Comment: Without Expert Advice Hotel Loans Can Turn Into 'Defaulty

Mass sales by Japanese nationals are flooding the real estate market, giving U.S. and foreign investors a wide choice of properties.

Banks have their choice of investment partners, too. And a growing economy that has helped improve bank profits has also created an ideal environment for renewed lender interest in underwriting hotels.

The hospitality industry has historically represented a mixed blessing for lenders.

Bankers are not in the business of running hotels - and neither are some operators, who have been seduced into believing otherwise.

If bankers know what to look for in weighing the potential benefits against the perils of assuming such investments, they can either back off from a risky venture or spot signs of trouble in their asset portfolios in time to take corrective action.

Consider the following points:

Workouts on nonproductive assets are more likely to end up successful if you have an in-house staff or outside consultants who understand both hotel and banking principles.

In one recent case, a lender financed a hotel purchased by a businessman who knew little about the industry. The flagship hotel chain had let the lodging slip into default, and the new owner covered the shortfalls, paying $300,000 to put it back into the flagship's system.

After receiving an operating loan, the recession hit and the borrower couldn't meet his mortgage payment.

He asked to renegotiate the loan, and the bank called in an asset management consultant, a former hotelier, to audit the property. He found that the operator did not have a front-office manager or director of sales and marketing, and was also lacking a business or sales and marketing plan.

On top of that, he was managing the property himself.

The consultant advised the borrower to retain a management company and hire good help. He took the advice, and the bank rescheduled the loan.

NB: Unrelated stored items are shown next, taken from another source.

(** * Fuzzy pooling on MNIST: the pooling layers and the training step

    A shallow embedding of [Codes/Fuzzy_Pooling_Updated_MNIST_Dataset.ipynb]:
    the plain [FuzzyPoolingLayer], the second [FuzzyPoolingLayer] (with RegP),
    [FuzzyCNNWithRegP], the per-batch body of [train], [MaxPoolingLayer] and
    [test].

    Arithmetic is exact: the elements of an input tensor are real numbers,
    [torch.exp] is the real exponential and [torch.std] the real square root
    of the unbiased variance; rounding is not modelled.  The one non-number
    the layer can create from such inputs, the 0/0 of [torch.std] on a single
    element and of [mean()] on an empty tensor, is kept as [NaN].  The tensor
    operations over the spatial axes act on each (batch, channel) slice on its
    own, so they are written as maps over the slices.  [pool_size] is a
    natural number.  Python exceptions are results of type [exn]. *)

From Stdlib Require Import Reals Lra Lia.
From stdpp Require Import base option list.

(** ** Numbers *)

(** The literal [1e-8]. *)
Definition eps : R := (1 / 100000000)%R.

(** A tensor element computed by the layer: a real number or NaN. *)
Inductive val : Type :=
  | Num (r : R)
  | NaN.

(** NaN is absorbing for every arithmetic operation of the layer. *)
Definition vadd (a b : val) : val :=
  match a, b with
  | Num x, Num y => Num (x + y)
  | _, _ => NaN
  end.

Definition vscale (k : R) (a : val) : val :=
  match a with
  | Num x => Num (k * x)
  | NaN => NaN
  end.

(** Division of a value by an element count.  A zero count is only ever
    reached with the numerator 0 (an empty sum) or NaN, and 0/0 is NaN. *)
Definition vdiv_count (a : val) (n : nat) : val :=
  match a with
  | Num x => if (n =? 0)%nat then NaN else Num (x / INR n)
  | NaN => NaN
  end.

Definition vsum (l : list val) : val := foldr vadd (Num 0) l.

(** ** Python exceptions *)

Inductive exn : Type :=
  | ZeroDivisionError
  | IndexError.

Inductive result (A : Type) : Type :=
  | Ok (a : A)
  | Raise (e : exn).
Arguments Ok {A} a.
Arguments Raise {A} e.

Definition rbind {A B} (m : result A) (k : A -> result B) : result B :=
  match m with
  | Ok a => k a
  | Raise e => Raise e
  end.

Definition rmap {A B} (f : A -> B) (m : result A) : result B :=
  rbind m (fun a => Ok (f a)).
(** Claim C8, as amended. Without the debug flag, on every exit path:
    every intermediate map whose creating call returned is in its
    registry when the process exits, and the exit-time cleanup deletes
    every name the two registries hold. *)
Theorem completed_intermediates_deleted g reg env argv :
  Flag.d argv.2 = false →
  let run := process env argv (boot g reg) in
  (∀ c k n, (c, true) ∈ trace run.2 → intermediate_of c = Some (k, n) →
            n ∈ names_at (heap run.2) (ref_of 1 2 k))
  ∧ (∀ k n, n ∈ names_at (heap run.2) (ref_of 1 2 k) → (k, n) ∈ deleted run.2).
Proof.
  intros _ run. subst run. unfold process.
  destruct (env !! "GISBASE") as [v|] eqn:E.
  2:{ rewrite (script_no_session _ _ _ _ E). cbn. split.
      - by intros c k n ?%elem_of_nil.
      - by intros [] n ?%elem_of_nil. }
  destruct (script_in_session g reg env argv v E) as (r & st' & Hm & -> & Hp).
  cbn [snd]. rewrite trace_run_exitfuncs, heap_run_exitfuncs.
  destruct Hp as (_ & _ & Hdel & Hex & _).
  pose proof (main_keeps argv.1 argv.2 argv.1 argv.2 (entered g reg argv)) as Hw.
  unfold wp in Hw. rewrite Hm in Hw. cbn [fst snd] in Hw.
  destruct Hw as (t & Ht & Hall); [by destruct argv|].
  cbn in Ht, Hall, Hdel, Hex. rewrite Ht. split.
  - intros c k n Hin Hi. rewrite Forall_forall in Hall.
    exact (Hall _ Hin eq_refl _ _ Hi).
  - intros k n Hn. unfold run_exitfuncs. rewrite Hex. cbn. rewrite Hdel. cbn.
    apply elem_of_app. unfold names_at in Hn.
    destruct k; [left|right]; by apply list_elem_of_fmap_2.
Qed.

Lemma completed_intermediates_deleted_witness :
  let run := process sample_environ (buffered_park_options, no_flags)
               (boot (sample_session "10") sample_region) in
  (buffer_call buffered_park_options false, true) ∈ trace run.2
  ∧ (vector, "buff_area") ∈ deleted run.2.
Proof.
  intros run.
  assert (Hin : (buffer_call buffered_park_options false, true) ∈ trace run.2) by in_trace.
  split; [exact Hin|].
  destruct (completed_intermediates_deleted (sample_session "10") sample_region
              sample_environ (buffered_park_options, no_flags) eq_refl) as [Hreg Hdel].
  exact (Hdel vector _ (Hreg _ vector _ Hin eq_refl)).
Defined.

(** Claim C8 as stated fails: names are registered after the creating
    call returns, so when [v.buffer] fails, [buff_area] is in no registry
    and the cleanup does not delete it. *)
Lemma failed_creation_not_registered :
  let run := process sample_environ (buffered_park_options, no_flags)
               (boot failing_buffer_session sample_region) in
  ¬ (∀ c ok k n, (c, ok) ∈ trace run.2 → intermediate_of c = Some (k, n) →
                 (k, n) ∈ deleted run.2).
Proof.
  intros run H.
  assert (Hin : (buffer_call buffered_park_options false, false) ∈ trace run.2) by in_trace.
  specialize (H _ _ vector "buff_area" Hin eq_refl).
  vm_compute in H. by apply elem_of_nil in H.
Qed.
(** * Workhorse Monitor 75 kHz driver: frame sieve and protocol handlers

    A shallow embedding of
    [mi/instrument/teledyne/workhorse_monitor_75_khz/driver.py]:

    - Part I models [WorkhorseProtocol.sieve_function], the chunker sieve
      that locates PD0 ensembles and ASCII response blocks in the receive
      buffer.
    - Part II models the protocol handlers ([_is_logging], [_start_logging],
      [_stop_logging], [_update_params], [_set_params] and the state-machine
      handlers built on them) in a state-and-exception monad over an
      abstract instrument. *)

From Stdlib Require Import String Ascii.
From Stdlib Require Import Strings.Byte.
From Stdlib Require Import List Arith Lia Bool Sorted.
Import ListNotations.

Set Implicit Arguments.

(* ===================================================================== *)
(** * Part I: the frame sieve                                             *)
(* ===================================================================== *)

Module Sieve.

(** The receive buffer is a Python 2 byte string. *)
Definition buffer := list byte.

(** A chunk is a pair [(match.start(), match.end())]. *)
Definition chunk := (nat * nat)%type.

(** ** Regular expressions as anchored matchers

    A compiled pattern is represented by its anchored match function:
    [re raw i = Some e] when the pattern matches [raw] starting exactly at
    offset [i] and the match ends at offset [e]. *)
Definition regex := buffer -> nat -> option nat.

(** [pattern.finditer(raw, pos)]: the non-overlapping matches, scanned left
    to right from [pos].  After a match the scan resumes at its end (one
    further for an empty match), otherwise one byte further.  [fuel] bounds
    the number of scan steps; [S (length raw)] is always enough. *)
Fixpoint finditer_loop (re : regex) (raw : buffer) (fuel i : nat) : list chunk :=
  match fuel with
  | 0 => []
  | S fuel' =>
      if length raw <? i then []
      else match re raw i with
           | Some e => (i, e) :: finditer_loop re raw fuel' (if e <=? i then S i else e)
           | None => finditer_loop re raw fuel' (S i)
           end
  end.

Definition finditer (re : regex) (raw : buffer) (pos : nat) : list chunk :=
  finditer_loop re raw (S (length raw)) pos.

(** The two sync bytes [\x7f\x7f] at offset [i]. *)
Definition sync_at (raw : buffer) (i : nat) : bool :=
  match nth_error raw i, nth_error raw (S i) with
  | Some a, Some b => Byte.eqb a x7f && Byte.eqb b x7f
  | _, _ => false
  end.

(** [re.compile(r'\x7f\x7f(.{n})', re.DOTALL)]; with [n = 2] this is the
    pattern [r'\x7f\x7f(..)'] of the outer loop. *)
Definition sync_then (n : nat) : regex :=
  fun raw i =>
    if sync_at raw i && (i + 2 + n <=? length raw) then Some (i + 2 + n) else None.

(** [unpack("H", match.group(1))[0]]: the two bytes after the sync marker
    read as an unsigned short, low byte first (the byte order of the hosts
    the driver runs on). *)
Definition unpack_H (raw : buffer) (start : nat) : nat :=
  match nth_error raw (start + 2), nth_error raw (start + 3) with
  | Some lo, Some hi => Byte.to_nat lo + 256 * Byte.to_nat hi
  | _, _ => 0
  end.

(** The inner loop of the PD0 branch:
    [for match in ADCP_PD0_PARSED_TRUE_MATCHER.finditer(raw_data, outer_pos):
         if outer_pos == inner_pos: return_list.append(...)]. *)
Definition pd0_inner (raw : buffer) (outer_pos : nat) : list chunk :=
  let l := unpack_H raw outer_pos in
  filter (fun m => outer_pos =? fst m) (finditer (sync_then l) raw outer_pos).

(** The PD0 branch: one inner loop per match of [r'\x7f\x7f(..)']. *)
Definition pd0_chunks (raw : buffer) : list chunk :=
  flat_map (fun m => pd0_inner raw (fst m)) (finditer (sync_then 2) raw 0).

(** The entries of [sieve_matchers]. *)
Inductive matcher : Type :=
  | ADCP_PD0_PARSED_REGEX_MATCHER
  | ADCP_SYSTEM_CONFIGURATION_REGEX_MATCHER
  | ADCP_COMPASS_CALIBRATION_REGEX_MATCHER.

Definition matcher_eqb (a b : matcher) : bool :=
  match a, b with
  | ADCP_PD0_PARSED_REGEX_MATCHER, ADCP_PD0_PARSED_REGEX_MATCHER => true
  | ADCP_SYSTEM_CONFIGURATION_REGEX_MATCHER, ADCP_SYSTEM_CONFIGURATION_REGEX_MATCHER => true
  | ADCP_COMPASS_CALIBRATION_REGEX_MATCHER, ADCP_COMPASS_CALIBRATION_REGEX_MATCHER => true
  | _, _ => false
  end.

Definition sieve_matchers : list matcher :=
  [ADCP_PD0_PARSED_REGEX_MATCHER;
   ADCP_SYSTEM_CONFIGURATION_REGEX_MATCHER;
   ADCP_COMPASS_CALIBRATION_REGEX_MATCHER].

(** [sieve_function].  The two ASCII patterns are defined in the particles
    module, which the driver imports; they are taken as arguments. *)
Definition sieve_function (sysconf_re compass_re : regex) (raw_data : buffer)
  : list chunk :=
  let pattern_of (m : matcher) : regex :=
    match m with
    | ADCP_PD0_PARSED_REGEX_MATCHER => sync_then 2
    | ADCP_SYSTEM_CONFIGURATION_REGEX_MATCHER => sysconf_re
    | ADCP_COMPASS_CALIBRATION_REGEX_MATCHER => compass_re
    end in
  fold_left
    (fun return_list m =>
       if matcher_eqb m ADCP_PD0_PARSED_REGEX_MATCHER
       then return_list ++ pd0_chunks raw_data
       else return_list ++ finditer (pattern_of m) raw_data 0)
    sieve_matchers [].

(** A response-block pattern of the shape [HEADER.*?>] under [re.DOTALL]:
    the literal header, then lazily everything up to the first ['>']. *)
Fixpoint starts_with (hdr : list byte) (raw : buffer) : bool :=
  match hdr, raw with
  | [], _ => true
  | h :: hdr', b :: raw' => Byte.eqb h b && starts_with hdr' raw'
  | _ :: _, [] => false
  end.

Fixpoint find_byte (b : byte) (raw : buffer) : option nat :=
  match raw with
  | [] => None
  | c :: raw' => if Byte.eqb b c then Some 0
                 else option_map S (find_byte b raw')
  end.

Definition block_re (hdr : list byte) : regex :=
  fun raw i =>
    if starts_with hdr (skipn i raw)
    then option_map (fun k => i + length hdr + k + 1)
                    (find_byte x3e (skipn (i + length hdr) raw))
    else None.

(** ** Specification-side notions used by the claims *)

(** Ascending order of start offsets. *)
Definition ascending_starts (l : list chunk) : Prop :=
  StronglySorted (fun a b => fst a <= fst b) l.

Definition strictly_ascending_starts (l : list chunk) : Prop :=
  StronglySorted (fun a b => fst a < fst b) l.

(** The trailing-marker check of the specification: the sync marker
    reappears at [start + length]. *)
Definition trailing_marker_ok (raw : buffer) (start : nat) : bool :=
  sync_at raw (start + unpack_H raw start).

(** A buffer holding one well-formed record in the sense of the
    specification: the sync marker at offset 0, a declared length [len],
    the marker again at offset [len], and nothing after that marker. *)
Definition one_record (raw : buffer) (len : nat) : Prop :=
  sync_at raw 0 = true /\ 4 <= len /\ unpack_H raw 0 = len /\
  sync_at raw len = true /\ length raw = len + 2.

(** A sync marker inside the payload (after the 4 header bytes, before the
    end of the record) that fails the trailing-marker check. *)
Definition spurious_marker (raw : buffer) (len q : nat) : Prop :=
  4 <= q /\ q + 2 <= len /\ sync_at raw q = true /\
  trailing_marker_ok raw q = false.

End Sieve.

(* ===================================================================== *)
(** * Part II: the protocol handlers                                      *)
(* ===================================================================== *)

Module Protocol.

Local Open Scope string_scope.

(** ** Constants and enumerations of the driver *)

(** [TIMEOUT = 10], in seconds. *)
Definition TIMEOUT : nat := 10.

Definition NEWLINE : string := String "013" (String "010" EmptyString).

Module InstrumentCmds.
Inductive t : Type :=
  | BREAK | SEND_LAST_SAMPLE | SAVE_SETUP_TO_RAM | START_DEPLOYMENT
  | OUTPUT_CALIBRATION_DATA | CLEAR_ERROR_STATUS_WORD
  | DISPLAY_ERROR_STATUS_WORD | CLEAR_FAULT_LOG | GET_FAULT_LOG
  | GET_SYSTEM_CONFIGURATION | GET_INSTRUMENT_TRANSFORM_MATRIX
  | RUN_TEST_200 | SET | GET.

(** The string sent to the instrument for each command. *)
Definition value (c : t) : string :=
  match c with
  | BREAK => "break 500"
  | SEND_LAST_SAMPLE => "CE"
  | SAVE_SETUP_TO_RAM => "CK"
  | START_DEPLOYMENT => "CS"
  | OUTPUT_CALIBRATION_DATA => "AC"
  | CLEAR_ERROR_STATUS_WORD => "CY0"
  | DISPLAY_ERROR_STATUS_WORD => "CY1"
  | CLEAR_FAULT_LOG => "FC"
  | GET_FAULT_LOG => "FD"
  | GET_SYSTEM_CONFIGURATION => "PS0"
  | GET_INSTRUMENT_TRANSFORM_MATRIX => "PS3"
  | RUN_TEST_200 => "PT200"
  | SET => " "
  | GET => "  "
  end.
End InstrumentCmds.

If you doubt the ability of a borrower to operate a hotel, but the investment shows strong potential, confer with professionals skilled at heading off problems that could lead to loan default.

In another instance, a consultant was hired to analyze the fee arrangement between a flagship and premier 400-room hotel, and found that the flag's fee schedule needed to be renegotiated.

After examining the operator's financial statements, the consultant discovered that the dining room was losing $400,000 a year. Between the subsequent reduction of flag fees by nearly $600,000 a year, and closing down the dining room in favor of profitable coffee shop service, overall costs decreased by $1.1 million in 1993.

Sixty percent of U.S. banks hold nonperforming hotel loans, and portfolio managers must recognize the slow hemorrhages that drain hotel profits. One property that reassessed its operating expenses after experiencing a dip in profits found that outsourcing laundry service saved $275,000 a year.

The lessons of the 1980s taught the banking industry that it must be circumspect in extending hotel loans.

The bottom line is that it takes an experienced hotel and banking professional to be able to forecast and diffuse problems, before they burn up profits.

Mr. Sader is president of Capital Management and Development, a real estate investment banking and hotel/resort asset management firm based in Agoura Hills, Calif.